La justicia (económica y de cualquier otro tipo) requiere un marco previo
de igualdad: la voluntad de justicia será en vano si previamente no nos creemos
iguales en derechos y obligaciones. Los seres humanos reclamamos una sociedad
y un mundo justos porque los
derechos humanos han de ser ejercidos en plena igualdad de condiciones y
oportunidades.
Los privilegios tenidos por un sector de la sociedad atentan contra el
principio de igualdad. El origen y disfrute de esos privilegios son, en y por
sí mismos, injustos. Uno de los sectores más privilegiados desde hace siglos en
España y en buena parte del mundo occidental es la Iglesia católica,
representada oficial e institucionalmente por el Estado del Vaticano.

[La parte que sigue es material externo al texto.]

Lemma inv_launch js act exec n i j snap :
  inv js act exec n → js !! i = Some j → ID snap = ID j → act !! ID j = None →
  inv (<[i := with_state (st_pending true) j]> js) (<[ID j := n]> act) (<[n := snap]> exec) (S n).
Proof.
  intros Hinv Hi Hs Ha. pose proof (Forall_lookup_1 _ _ _ _ (inv_history _ _ _ _ Hinv) Hi) as Hh.
  apply (inv_replace _ _ _ _ i j (with_state (st_pending true) j)) in Hinv; [|done..].
  assert (exec !! n = None) as Hfresh.
  { apply eq_None_not_Some. intros Hx. apply (inv_tickets _ _ _ _ Hinv) in Hx. lia. }
  destruct Hinv as [H1 H2 H3 H4 H5 H6]. split; try done.
  - intros id t. rewrite lookup_insert_Some. intros [[<- <-]|[Hne Hl]].
    + exists snap. by rewrite lookup_insert_eq.
    + destruct (H3 _ _ Hl) as (sn & He & <-). exists sn. rewrite lookup_insert_ne; [done|]. intros <-. congruence.
  - intros t sn. rewrite lookup_insert_Some. intros [[<- <-]|[Hne Hl]].
    + by rewrite Hs, lookup_insert_eq.
    + pose proof (H4 _ _ Hl). rewrite lookup_insert_ne; [done|]. intros E. congruence.
  - intros t. destruct (decide (t = n)) as [->|]; [lia|]. rewrite lookup_insert_ne by done. intros Hx%H5. lia.
  - intros id. destruct (decide (id = ID j)) as [->|]; [|rewrite lookup_insert_ne by done; apply H6].
    intros _. rewrite (map_ID_insert js i j) by done. apply list_elem_of_In, in_map, list_elem_of_In.
    by eapply list_elem_of_lookup_2.
Qed.

Lemma launch_inv s id idx scheduled pend j :
  Inv s → jobs s !! idx = Some j → ID j = id → active s !! id = None → Inv (launch id idx scheduled pend s).
Proof. intros Hinv Hi <- Ha. unfold launch. rewrite Hi. by apply inv_launch. Qed.

(** The end of an execution frees its job. *)
Lemma inv_finish js act exec n t snap :
  inv js act exec n → exec !! t = Some snap → inv js (delete (ID snap) act) (delete t exec) n.
Proof.
  intros [H1 H2 H3 H4 H5 H6] Ht. split; try done.
  - intros id t'. rewrite lookup_delete_Some. intros [Hne Hl]. destruct (H3 _ _ Hl) as (sn & He & <-).
    exists sn. rewrite lookup_delete_ne; [done|]. intros <-. congruence.
  - intros t' sn. rewrite lookup_delete_Some. intros [Hne Hl]. pose proof (H4 _ _ Hl).
    rewrite lookup_delete_ne; [done|]. intros E. pose proof (H4 _ _ Ht). rewrite E in *. congruence.
  - intros t' [x Hx]. apply lookup_delete_Some in Hx as [_ Hx]. apply H5. eauto.
  - intros id [x Hx]. apply lookup_delete_Some in Hx as [_ Hx]. apply H6. eauto.
Qed.

Lemma push_history_length h r : (length (push_history h r) ≤ maxRunHistory)%nat.
Proof. unfold push_history. rewrite length_drop. lia. Qed.

Lemma after_run_ok snap o start end_ j j' :
  after_run snap o start end_ j = Some j' → ID j' = ID j ∧ history_ok j'.
Proof.
  unfold after_run, history_ok. cbn [JSchedule with_times with_state].
  intros Ha.
  repeat match type of Ha with
  | (if ?b then _ else _) = _ => destruct b
  | match ?m with inl _ => _ | inr _ => _ end = _ => destruct m
  end; try discriminate Ha; injection Ha as <-; simpl; split; try done; apply push_history_length.
Qed.

Lemma execute_finish_inv t o ok start end_ s : Inv s → Inv (execute_finish t o ok start end_ s).
Proof.
  intros Hinv. unfold execute_finish. destruct (executing s !! t) as [snap|] eqn:Et; [|done].
  pose proof (inv_finish _ _ _ _ _ _ Hinv Et) as Hf.
  change (ID (execute_begin start snap)) with (ID snap).
  set (s1 := set_active _ _).
  assert (Inv s1) as Hs1 by exact Hf.
  destruct (indexLocked s1 (ID snap)) as [idx|] eqn:Ei; [|exact Hf].
  apply indexLocked_Some in Ei as (j & Hj & Hid). rewrite Hj.
  destruct (after_run _ _ _ _ j) as [j'|] eqn:Ea.
  - apply after_run_ok in Ea as [E1 E2]. destruct ok; exact (inv_replace _ _ _ _ _ _ _ Hs1 Hj E1 E2).
  - assert (active s1 !! ID j = None) as Ha by (rewrite Hid; apply lookup_delete_eq).
    destruct ok; exact (inv_delete _ _ _ _ _ _ Hs1 Hj Ha).
Qed.

(** ** Dispatch *)

Lemma saveLocked_inv ok s : Inv s → Inv (saveLocked ok s).1.
Proof. by destruct ok. Qed.

Lemma due_loop_spec now act js k c :
  c ∈ due_loop now act js k ↔
  ∃ n j, c.1 = (k + n)%nat ∧ js !! n = Some j ∧ Enabled j = true ∧ NextRunAtMS (JState j) = Some c.2 ∧
         c.2 ≤ now ∧ act !! ID j = None.
Proof.
  revert k. induction js as [|j js IH]; intros k; cbn [due_loop].
  { split; [set_solver|]. intros (n & j & _ & [=] & _). }
  assert (c ∈ due_loop now act js (S k) ↔
    ∃ n j, c.1 = (k + S n)%nat ∧ js !! n = Some j ∧ Enabled j = true ∧ NextRunAtMS (JState j) = Some c.2 ∧
           c.2 ≤ now ∧ act !! ID j = None) as IH'.
  { rewrite IH. split; intros (n & j' & E & R); exists n, j'; (split; [lia|done]). }
  assert ((∃ n j0, c.1 = (k + n)%nat ∧ (j :: js) !! n = Some j0 ∧ Enabled j0 = true ∧
             NextRunAtMS (JState j0) = Some c.2 ∧ c.2 ≤ now ∧ act !! ID j0 = None) ↔
    (c.1 = k ∧ Enabled j = true ∧ NextRunAtMS (JState j) = Some c.2 ∧ c.2 ≤ now ∧ act !! ID j = None) ∨
    c ∈ due_loop now act js (S k)) as ->.
  { rewrite IH'. split.
    - intros ([|n] & j0 & E & Hl & R); simplify_eq/=; [left; split; [lia|done]|right; exists n, j0; split; [lia|done]].
    - intros [(E & R)|(n & j0 & E & Hl & R)]; [exists 0%nat, j; simpl; split; [lia|done]|exists (S n), j0; split; [lia|done]]. }
  destruct (NextRunAtMS (JState j)) as [m|] eqn:En; [|naive_solver].
  destruct (Enabled j && (m <=? now) && negb (bool_decide (is_Some (act !! ID j)))) eqn:Ec.
  - apply andb_true_iff in Ec as [[He Hm%Z.leb_le]%andb_true_iff Ha].
    apply negb_true_iff, bool_decide_eq_false, eq_None_not_Some in Ha.
    rewrite elem_of_cons. destruct c as [c1 c2]. simpl. split.
    + intros [[= -> ->]|?]; [left; done|by right].
    + intros [(-> & _ & [= ->] & _)|?]; [by left|by right].
  - split; [by right|]. intros [(_ & He & [= <-] & Hle & Ha)|?]; [|done].
    rewrite He, Ha in Ec. destruct (Z.leb_spec m now); [done|lia].
Qed.

Lemma due_loop_NoDup now act js k : NoDup (due_loop now act js k).*1.
Proof.
  revert k. induction js as [|j js IH]; intros k; cbn [due_loop]; [constructor|].
  destruct (NextRunAtMS (JState j)) as [m|]; [|apply IH].
  destruct (Enabled j && _ && _); [|apply IH]. cbn. constructor; [|apply IH].
  intros Hin. apply list_elem_of_fmap in Hin as (c & Ec & Hin). apply due_loop_spec in Hin as (n & j' & E & _).
  simpl in Ec. lia.
Qed.

Lemma sort_due_perm l : sort_due l ≡ₚ l.
Proof. apply sort_by_perm. Qed.

Definition due_le (a b : nat * Z) : Prop := a.2 ≤ b.2.

Lemma sort_due_sorted l : StronglySorted due_le (sort_due l).
Proof.
  apply sort_by_sorted; unfold due_le.
  - intros x y z ? ?. lia.
  - intros x y. apply Z.leb_le.
  - intros x y ?%Z.leb_gt. lia.
Qed.

Definition idle_at (s : Service) (c : nat * Z) : Prop :=
  ∃ j, jobs s !! c.1 = Some j ∧ active s !! ID j = None.

Lemma ids_inj js i k j1 j2 :
  NoDup (map ID js) → js !! i = Some j1 → js !! k = Some j2 → ID j1 = ID j2 → i = k.
Proof.
  intros Hnd H1 H2 E. eapply (NoDup_lookup (map ID js) i k (ID j1)); [done|..];
    change (map ID js) with (ID <$> js); rewrite list_lookup_fmap; [by rewrite H1|by rewrite H2, E].
Qed.

(** What launching one candidate does. *)
Lemma launch_due_step s c j :
  Inv s → jobs s !! c.1 = Some j → active s !! ID j = None →
  let s' := launch_due s c in
  Inv s' ∧ active s' = <[ID j := tickets s]> (active s) ∧ jobs s' = <[c.1 := with_state (st_pending true) j]> (jobs s) ∧
  ∃ snap, executing s' = <[tickets s := snap]> (executing s) ∧ ID snap = ID j ∧ ScheduledForMS snap = c.2 ∧
          tickets s' = S (tickets s).
Proof.
  intros Hinv Hj Ha. unfold launch_due. rewrite Hj. cbn [fmap option_fmap option_map default from_option id].
  split; [by eapply launch_inv|]. unfold launch. rewrite Hj. split_and!; try done.
  eexists. by split_and!.
Qed.

Lemma launch_all cands s :
  Inv s → NoDup cands.*1 → Forall (idle_at s) cands →
  let s' := foldl launch_due s cands in
  Inv s' ∧ map ID (jobs s') = map ID (jobs s) ∧
  size (active s') = (size (active s) + length cands)%nat ∧
  (∀ id, is_Some (active s' !! id) ↔ is_Some (active s !! id) ∨
         ∃ c j, c ∈ cands ∧ jobs s !! c.1 = Some j ∧ ID j = id) ∧
  executing s ⊆ executing s' ∧
  (∀ c j, c ∈ cands → jobs s !! c.1 = Some j →
     ∃ t snap, (tickets s ≤ t)%nat ∧ executing s' !! t = Some snap ∧ ID snap = ID j ∧ ScheduledForMS snap = c.2).
Proof.
  revert s. induction cands as [|c cands IH]; intros s Hinv Hnd Hidle; simpl.
  { split_and!; [done|done|lia|set_solver|done|set_solver]. }
  inversion Hnd as [|? ? Hc Hnd']; subst. inversion Hidle as [|? ? (j & Hj & Ha) Hidle']; subst.
  destruct (launch_due_step s c j Hinv Hj Ha) as (Hinv1 & Eact & Ejobs & snap & Eexec & Hid & Hsch & Etick).
  assert (∀ i, i ≠ c.1 → jobs (launch_due s c) !! i = jobs s !! i) as Hother.
  { intros i Hi. rewrite Ejobs. by rewrite list_lookup_insert_ne. }
  assert (map ID (jobs (launch_due s c)) = map ID (jobs s)) as Hids by (rewrite Ejobs; by apply map_ID_insert with j).
  assert (Forall (idle_at (launch_due s c)) cands) as Hidle1.
  { rewrite Forall_forall in *. intros c' Hc'. destruct (Hidle' c' Hc') as (j' & Hj' & Ha').
    assert (c'.1 ≠ c.1) as Hne.
    { intros E. apply Hc. rewrite <-E. apply list_elem_of_fmap. eauto. }
    exists j'. rewrite Hother, Eact by done. split; [done|]. rewrite lookup_insert_ne; [done|].
    intros E. apply Hne. symmetry. eapply ids_inj; [apply Hinv|done..]. }
  destruct (IH _ Hinv1 Hnd' Hidle1) as (I1 & I2 & I3 & I4 & I5 & I6).
  rewrite Etick in *. split_and!.
  - done.
  - by rewrite I2.
  - rewrite I3, Eact, map_size_insert_None by done. lia.
  - intros id. rewrite I4, Eact, lookup_insert_is_Some'. split.
    + intros [[<-|?]|(c' & j' & Hc' & Hj' & <-)]; [right; exists c, j; split_and!; [left|done|done]|by left|].
      right. exists c', j'. rewrite Hother in Hj'; [split_and!; [by right|done|done]|].
      intros E. apply Hc. rewrite <-E. apply list_elem_of_fmap. eauto.
    + intros [?|(c' & j' & [->|Hc']%elem_of_cons & Hj' & <-)]; [left; by right|left; left; congruence|].
      right. exists c', j'. rewrite Hother; [done|]. intros E. apply Hc. rewrite <-E. apply list_elem_of_fmap. eauto.
  - etrans; [|exact I5]. rewrite Eexec. apply insert_subseteq, eq_None_not_Some.
    intros Hx. apply (inv_tickets _ _ _ _ Hinv) in Hx. lia.
  - intros c' j' [->|Hc']%elem_of_cons Hj'.
    + exists (tickets s), snap. split_and!; [lia| |congruence|done].
      eapply lookup_weaken; [|exact I5]. rewrite Eexec. by rewrite lookup_insert_eq.
    + destruct (I6 c' j' Hc') as (t & sn & ? & ?); [|exists t, sn; split; [lia|done]].
      rewrite Hother; [done|]. intros E. apply Hc. rewrite <-E. apply list_elem_of_fmap. eauto.
Qed.

Lemma candidates_ok now s :
  NoDup (dispatch_candidates now s).*1 ∧ Forall (idle_at s) (dispatch_candidates now s).
Proof.
  unfold dispatch_candidates. set (l := due_loop _ _ _ _). set (n := Z.to_nat _).
  assert (NoDup (sort_due l).*1) as Hnd.
  { rewrite sort_due_perm. apply due_loop_NoDup. }
  split.
  - rewrite fmap_take. eapply sublist_NoDup; [exact Hnd|]. apply sublist_take.
  - apply Forall_take. rewrite sort_due_perm. apply Forall_forall. intros c Hc.
    apply due_loop_spec in Hc as (k & j & E & Hj & _ & _ & _ & Ha). exists j. simpl in E. by rewrite E.
Qed.

(** The state a dispatch acts on, after a pending save. *)
Definition dispatch_base (ok : bool) (s : Service) : Service := if dirty s then (saveLocked ok s).1 else s.

Lemma dispatch_base_same ok s :
  jobs (dispatch_base ok s) = jobs s ∧ active (dispatch_base ok s) = active s ∧
  executing (dispatch_base ok s) = executing s ∧ tickets (dispatch_base ok s) = tickets s ∧
  maxConcurrent (dispatch_base ok s) = maxConcurrent s.
Proof. unfold dispatch_base, saveLocked. destruct (dirty s), ok; done. Qed.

Sobre la
base de un Concordato firmado en 1953 entre el régimen dictatorial del general
Franco y el Vaticano, y unos Acuerdos económicos, fiscales y educativos de 1979
entre esas mismas partes, el sector eclesiástico católico se ha visto
beneficiado de enormes privilegios.
La iglesia católica española, por ejemplo, recibe anualmente más de
10.000 millones de euros a cargo del erario público, estando a la vez exenta de
pagar, entre otros, la
Contribución Territorial Urbana de los inmuebles de su propiedad, los impuestos reales o de producto,
sobre la renta y sobre el patrimonio, los impuestos sobre Sucesiones y Donaciones y Transmisiones Patrimoniales, o
los Impuestos derivados de la renta de las Personas Físicas. Eso atenta contra
el principio de igualdad fundamental de la ciudadanía y las instituciones
ciudadanas. Reclamar, pues, justicia económica ha de comprender igualmente la
desaparición de los privilegios y exenciones otorgados por el Estado español a
las confesiones religiosas, pues su existencia misma atenta contra el principio
constitucional de la aconfesionalidad del Estado y sus instituciones.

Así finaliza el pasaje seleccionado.